BOLZ: Well, I hope I’m not getting jaded in the point that I’ve been to over a hundred police funerals, you know. And each one is a terrible thing to me. It’s a terrible loss. And we don’t, I don’t think any cop thinks that he’s ever going to be killed, you know. Otherwise, you wouldn’t be a policeman. You recognize that policemen do get killed. You recognize that you do perhaps risk your life from time to time but if you were to think that, “Hey, today I might get killed”, you wouldn’t go out there today. You know, you’d be very paranoid. So you don‘t get that feeling. You think, “If it’s going to happen, it won’t be me”.
HEFFNER: Do you think any society protects you as much in that regard as it did – you’ll forgive me – a quarter century ago when you became a cop?
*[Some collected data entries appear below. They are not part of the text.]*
(** X25: copy-assigning a non-empty weak pointer to itself leaves its
    control block, its payload pointer, both counts, the released blocks
    and the log unchanged, although the operator has no self-assignment
    check. *)
Theorem WeakPtr_assign_copy_self σ this w a b :
  weaks σ !! this = Some w → w_cb w = Some a → live σ a b →
  1 <= weak_cnt b <= SIZE_MAX →
  ∃ σ', WeakPtr_assign_copy this this σ = Ok tt σ' ∧
    weaks σ' !! this = Some w ∧
    heap σ' = heap σ ∧
    released σ' = released σ ∧
    trace σ' = trace σ ∧
    strongs σ' = strongs σ.
Proof.
  intros Hw Hcb [Hb Hr] Hwc.
  assert (Hlt : (this < length (weaks σ))%nat) by (by eapply lookup_lt_Some).
  unfold WeakPtr_assign_copy, WeakPtr_copy, WeakPtr_swap, WeakPtr_dtor. munfold.
  repeat mstep.
  rewrite size_t_incr_decr by (unfold is_size_t; lia).
  destruct (Z.eqb_spec (weak_cnt b) 0) as [?|_]; [lia|].
  eexists; split; [reflexivity|]. cbn.
  repeat split.
  - rewrite !list_lookup_insert_ne by lia.
    rewrite list_lookup_insert_eq by (rewrite length_app; simpl; lia).
    destruct w; simpl in *; by subst.
  - rewrite insert_insert_eq. apply insert_id. rewrite Hb. by destruct b.
Qed.
(** ** Accounting *)

Definition role_of (x : pc) : role :=
  match x with
  | WPush _ b => Role (Some (b, KReg)) None
  | WSub _ b | WStop _ b | WPark _ b => Role (Some (b, KWait)) None
  | WStopCheck b | WErrCheck _ b => Role (Some (b, KErr)) None
  | WStopSet b | WErrSet _ b => Role (Some (b, KChecked)) None
  | WStopRecheck b | WErrRecheck _ b => Role (Some (b, KReleased)) None
  | WStopTake b | WErrTake _ b => Role (Some (b, KRecheck)) None
  | KPop (RkSub _ b) | KForward (RkSub _ b) | PLoad (RkSub _ b) | PCas (RkSub _ b) _ =>
      Role (Some (b, KWait)) None
  | KStoreUnparked (RkSub _ b) b' => Role (Some (b, KWait)) (Some (b', KStore))
  | KUnpark (RkSub _ b) b' => Role (Some (b, KWait)) (Some (b', KWake))
  | KTakeRelease (RkSub _ b) b' => Role (Some (b, KWait)) (Some (b', KTake))
  | KStoreUnparked _ b' => Role None (Some (b', KStore))
  | KUnpark _ b' => Role None (Some (b', KWake))
  | KTakeRelease _ b' => Role None (Some (b', KTake))
  | _ => Role None None
  end.

(** A permit the thread itself holds. *)
Definition own (x : pc) : Z :=
  match x with
  | PLoad (RkErr _) | PCas (RkErr _) _ | KForward _ => 1
  | _ => 0
  end%Z.
(** A wake-up that has been decided but whose blocker is not popped yet. *)
Definition prepop (x : pc) : Z := match x with KPop _ => 1 | _ => 0 end%Z.
(** A waiter whose blocker is queued but not yet counted in [cnt]. *)
Definition uncounted (x : pc) : Z := match x with WSub _ _ => 1 | _ => 0 end%Z.

Definition flight (s : state) : Z := (tok (role_of <$> pcs s) (pl s) + zsum own (pcs s))%Z.
Definition queued (s : state) : Z :=
  (Z.of_nat (length (queue (pl s))) - zsum uncounted (pcs s))%Z.

(** The machine stays in range while fewer than [isize::MAX] blockers have been
    registered and fewer than [isize::MAX] permits given. *)
Definition bounded (s : state) : Prop :=
  (Z.of_nat (length (cells (pl s))) < Word.isize_max)%Z /\ (given s <= Word.isize_max)%Z.

Lemma sem_own_nonneg x : (0 <= own x)%Z.
Proof. unfold own; repeat case_match; done. Qed.
Lemma sem_prepop_nonneg x : (0 <= prepop x)%Z.
Proof. destruct x; simpl; lia. Qed.
Lemma sem_uncounted_nonneg x : (0 <= uncounted x)%Z.
Proof. destruct x; simpl; lia. Qed.

Lemma sem_flight_nonneg s : (0 <= flight s)%Z.
Proof.
  unfold flight. pose proof (tok_nonneg (role_of <$> pcs s) (pl s)).
  pose proof (zsum_nonneg own (pcs s) sem_own_nonneg). lia.
Qed.

Lemma sem_cells_mono s e s' :
  step s e = Some s' -> length (cells (pl s)) <= length (cells (pl s')) /\ (given s <= given s')%Z.
Proof.
  intros H. destruct e; simpl in H; unfold step_try_wait, step_wakeup_one, step_post, step_wait, step_park, pool_pop in H;
    repeat (case_match; try discriminate H); simplify_eq/=; pool_unfold; simplify_eq/=;
    rewrite ?length_alter, ?length_app; simpl; lia.
Qed.

(** ** The invariant holds in every bounded reachable state *)

Definition pc_ok (x : pc) : Prop :=
  match x with
  | PLoad (RkSub _ _) | PCas (RkSub _ _) _ | PanicNull => False
  | PCas _ c => (c < Word.isize_max)%Z
  | TCas _ c => (0 < c)%Z
  | _ => True
  end.

Record inv (s : state) : Prop := {
  inv_pool : HI false (role_of <$> pcs s) (pl s);
  (** every permit given is acquired, counted, matched with a queued waiter, or in flight *)
  inv_permits : (cnt s + queued s + flight s = given s - acquired s)%Z;
  (** queued waiters are the ones [cnt] owes a permit to and the ones about to be popped *)
  inv_waiters : (queued s = zsum prepop (pcs s) + Z.max 0 (- cnt s))%Z;
  inv_acq : (0 <= acquired s)%Z;
  inv_pcs : forall t x, pcs s !! t = Some x -> pc_ok x
}.

Section update.
Context (s : state) (t : nat) (x y : pc) (c' : Z) (p' : pool) (g' a' d : Z).
Context (Hinv : inv s) (Ht : pcs s !! t = Some x).
Let s' := St c' p' (<[t:=y]> (pcs s)) g' a'.

Lemma sem_inv_update :
  HI false (role_of <$> <[t:=y]> (pcs s)) p' /\
    tok (role_of <$> <[t:=y]> (pcs s)) p' = (tok (role_of <$> pcs s) (pl s) + d)%Z ->
  (c' + (Z.of_nat (length (queue p')) - Z.of_nat (length (queue (pl s)))) - (uncounted y - uncounted x)
    + d + (own y - own x) - (g' - a') = cnt s - (given s - acquired s))%Z ->
  (Z.of_nat (length (queue p')) - Z.of_nat (length (queue (pl s))) - (uncounted y - uncounted x)
    = prepop y - prepop x + Z.max 0 (- c') - Z.max 0 (- cnt s))%Z ->
  (0 <= a')%Z -> pc_ok y -> inv s'.
Proof.
  intros [HI' Htok] Hp Hw Ha Hy. destruct Hinv as [Hi Hperm Hwait Hacq Hpcs].
  unfold queued, flight in *. split; unfold queued, flight; simpl in *; try done.
  - rewrite Htok. zsum_update. lia.
  - zsum_update. lia.
  - intros t' x' Hx'. apply lookup_insert_list in Hx' as [(-> & -> & _)|[_ ?]]; eauto.
Qed.
End update.

(** Consequences of the invariant used in the arithmetic of single steps. *)
Lemma sem_inv_facts s t x :
  inv s -> pcs s !! t = Some x ->
  (0 <= queued s /\ prepop x <= zsum prepop (pcs s) /\ own x <= flight s /\
   uncounted x <= zsum uncounted (pcs s) /\
   Z.of_nat (length (queue (pl s))) <= Z.of_nat (length (cells (pl s))))%Z.
Proof.
  intros [Hi Hperm Hwait Hacq Hpcs] Ht.
  pose proof (zsum_lookup_le prepop _ _ _ sem_prepop_nonneg Ht).
  pose proof (zsum_lookup_le own _ _ _ sem_own_nonneg Ht).
  pose proof (zsum_lookup_le uncounted _ _ _ sem_uncounted_nonneg Ht).
  pose proof (sem_prepop_nonneg x). pose proof (queue_le_cells _ _ Hi).
  pose proof (tok_nonneg (role_of <$> pcs s) (pl s)).
  unfold flight. lia.
Qed.

Lemma sem_inv_step s e s' :
  bounded s' -> inv s -> step s e = Some s' -> inv s'.
Proof.
  intros [Hb1 Hb2] Hinv Hs. pose proof (sem_cells_mono _ _ _ Hs) as Hmono.
  pose proof (inv_pool _ Hinv) as Hi. 
  destruct e as [t o|t|t v|t r|t|t]; simpl in Hs;
    destruct (pcs s !! t) as [x|] eqn:Ht; try discriminate Hs;
    pose proof (inv_pcs _ Hinv _ _ Ht) as Hx;
    pose proof (sem_inv_facts _ _ _ Hinv Ht) as Hf;
    destruct x; try discriminate Hs; simpl in Hs;
    repeat match goal with k : rk |- _ => destruct k | k : tk |- _ => destruct k
                         | o : op |- _ => destruct o end; try done;
    unfold try_wait_test, pool_pop in Hs;
    repeat (case_match; try discriminate Hs); simplify_eq/=.
  all: unfold add_acquired, add_given, set_cnt, set_pl, set_pc; simpl.
  all: try match goal with Hq : queue (pl _) = [] |- _ =>
    exfalso; pose proof (inv_waiters _ Hinv); unfold queued in *; rewrite Hq in *; simpl in *; lia end.
  all: eapply (sem_inv_update s t _ _ _ _ _ _ _ Hinv Ht).
  all: try (match goal with |- HI _ _ _ /\ _ => idtac end; role_step role_of Hi Ht).
  all: pool_unfold; unfold delta; simpl; try done.
  all: pose proof (inv_acq _ Hinv); pose proof (inv_permits _ Hinv); pose proof (inv_waiters _ Hinv);
    unfold queued in *; simpl in *.
  all: rewrite ?length_app; simpl; try lia.
  all: repeat match goal with H : ?b = _ |- context [b2z ?b] => rewrite H end; simpl.
  all: repeat match goal with H : queue _ = _ :: _ |- _ => rewrite H; clear H end; simpl; try lia.
  all: rewrite ?Word.wrap_i_small by (unfold Word.is_isize, Word.isize_min, Word.isize_max, Word.width in *; lia).
  all: lia.
Qed.

Lemma sem_inv_init init n s : (0 <= init)%Z -> new init n = Some s -> inv s.
Proof.
  unfold new. intros H0 Hn. case_match; simplify_eq.
  destruct (init_ok (bc:=false) n (role_of Idle) eq_refl eq_refl) as [HI' Htok].
  split; unfold queued, flight; simpl.
  - by rewrite fmap_replicate.
  - rewrite fmap_replicate, Htok, !zsum_replicate. simpl. lia.
  - rewrite !zsum_replicate. simpl. lia.
  - lia.
  - intros t x Hx. apply lookup_replicate in Hx as [-> _]. done.
Qed.

Lemma sem_bounded_step s e s' : step s e = Some s' -> bounded s' -> bounded s.
Proof. intros Hs [? ?]. pose proof (sem_cells_mono _ _ _ Hs). split; lia. Qed.

Lemma sem_inv_reachable init n s0 s :
  (0 <= init)%Z -> new init n = Some s0 -> reachable step s0 s -> bounded s -> inv s.
Proof.
  intros H0 Hn Hr. induction Hr as [|s e s' Hr IH Hs]; intros Hb; [by eapply sem_inv_init|].
  eapply sem_inv_step; [done| |done]. eauto using sem_bounded_step.
Qed.

(** A state in which no thread can move on its own: only new calls, returns,
    timeouts and cancellations are possible. *)
Definition quiescent (s : state) : Prop :=
  forall t, step s (Tick t) = None /\ step s (Stop t false) = None /\ step s (Park t None) = None.
Definition parked (s : state) (t : nat) : Prop :=
  exists w b, pcs s !! t = Some (WPark w b).

Definition resting (x : pc) (p : pool) : Prop :=
  match x with
  | Idle | Done _ | PanicOverflow | PanicNull => True
  | WPark _ b => pool_can_wake b p = false
  | _ => False
  end.

Lemma sem_quiescent_resting s t x : quiescent s -> pcs s !! t = Some x -> resting x (pl s).
Proof.
  intros Hq Ht. destruct (Hq t) as (H1 & H2 & H3). simpl in *. rewrite Ht in *.
  destruct x; simpl in *; try done; unfold pool_pop in *; repeat case_match; try done.
Qed.

Lemma sem_resting_pc x p :
  resting x p -> role_rests p (role_of x) /\ own x = 0%Z /\ prepop x = 0%Z /\ uncounted x = 0%Z.
Proof. by destruct x. Qed.

(** At rest, a parked waiter means that no permit is left. *)
Lemma sem_rest_balance s t :
  inv s -> (forall i x, pcs s !! i = Some x -> resting x (pl s)) -> parked s t -> given s = acquired s.
Proof.
  intros Hi Hrest (w & b & Ht).
  destruct (rest_spec role_of (pcs s) (pl s) (inv_pool _ Hi)) as [Htok Hin]; [|specialize (Htok eq_refl)].
  { intros i x Hx. by apply sem_resting_pc, (Hrest i). }
  specialize (Hin _ _ b KWait Ht eq_refl).
  pose proof (inv_permits _ Hi) as Hperm. pose proof (inv_waiters _ Hi) as Hwait.
  unfold flight, queued in *. rewrite Htok in Hperm.
  rewrite (zsum_all_zero own), (zsum_all_zero uncounted) in Hperm
    by (intros i x Hx; by apply (sem_resting_pc x (pl s)), (Hrest i)).
  rewrite (zsum_all_zero prepop), (zsum_all_zero uncounted) in Hwait
    by (intros i x Hx; by apply (sem_resting_pc x (pl s)), (Hrest i)).
  destruct (queue (pl s)); [by apply not_elem_of_nil in Hin|]. simpl in *. lia.
Qed.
BOLZ: Well, I think a quarter of a century ago the criminal element knew that it didn’t fool with cops. Because if you, even the organized criminal or organized crime knew, hey, you didn’t mess with a cop. Anybody else, but you didn’t mess with a cop because you knew you were going to be had. You were going to, they were going to get you. And you were going to be put away. The judges and the courts would put you away. And so they didn’t mess with…that same support I don’t think is quite as evident as it was 25 years ago. But getting back to – you were talking about the life-and-death aspect of it – as I say, I’ve been to over a hundred police funerals, and I’m very much aware of the line-of-duty widows because I’ve been working with the line-of-duty widows now for about 14 years. And as a matter of fact, I’m the chairman of the Police Line-of-Duty Widows Scholarship Fund. We have people like Mario Biaggi, who’s been trying to get federal monies to cover and give scholarships to members of the public service who have lost their life in the line of duty. And some of these things are finally coming to bear, but that’s only for those who are killed now. We have a lot of kids whose fathers were killed eight, ten, twelve years ago. And when their fathers were killed, their mother, or the survivor got half of his salary. Now the cost of living has rose, risen, the cost of, and our salaries have risen, but not their pensions. Their pensions have stayed the same. So one of the things I’ve done, and almost as if it were a calling for me, I guess, is I’m always trying to pay my dues. In the event that I ever did get killed, I wanted to make sure that my survivors, that my family was taken care of. So I’ve worked very close with the police and fire line-of-duty widows. And specifically, I became the director of the Line-of-Duty Widow’s Scholarship Fund to complement, and the Donald O’Connor Scholarship fund for the fire department, so we have this available. We don’t go chasing around looking for outside money, although from time to time we do get it. But most of the support we do get we get from within the department, from policemen, from organizations in the department and so on. But we’ve been supporting our own, and last year we gave out 38 scholarship checks to anybody who applied for it who was the survivor of a line-of-duty policeman.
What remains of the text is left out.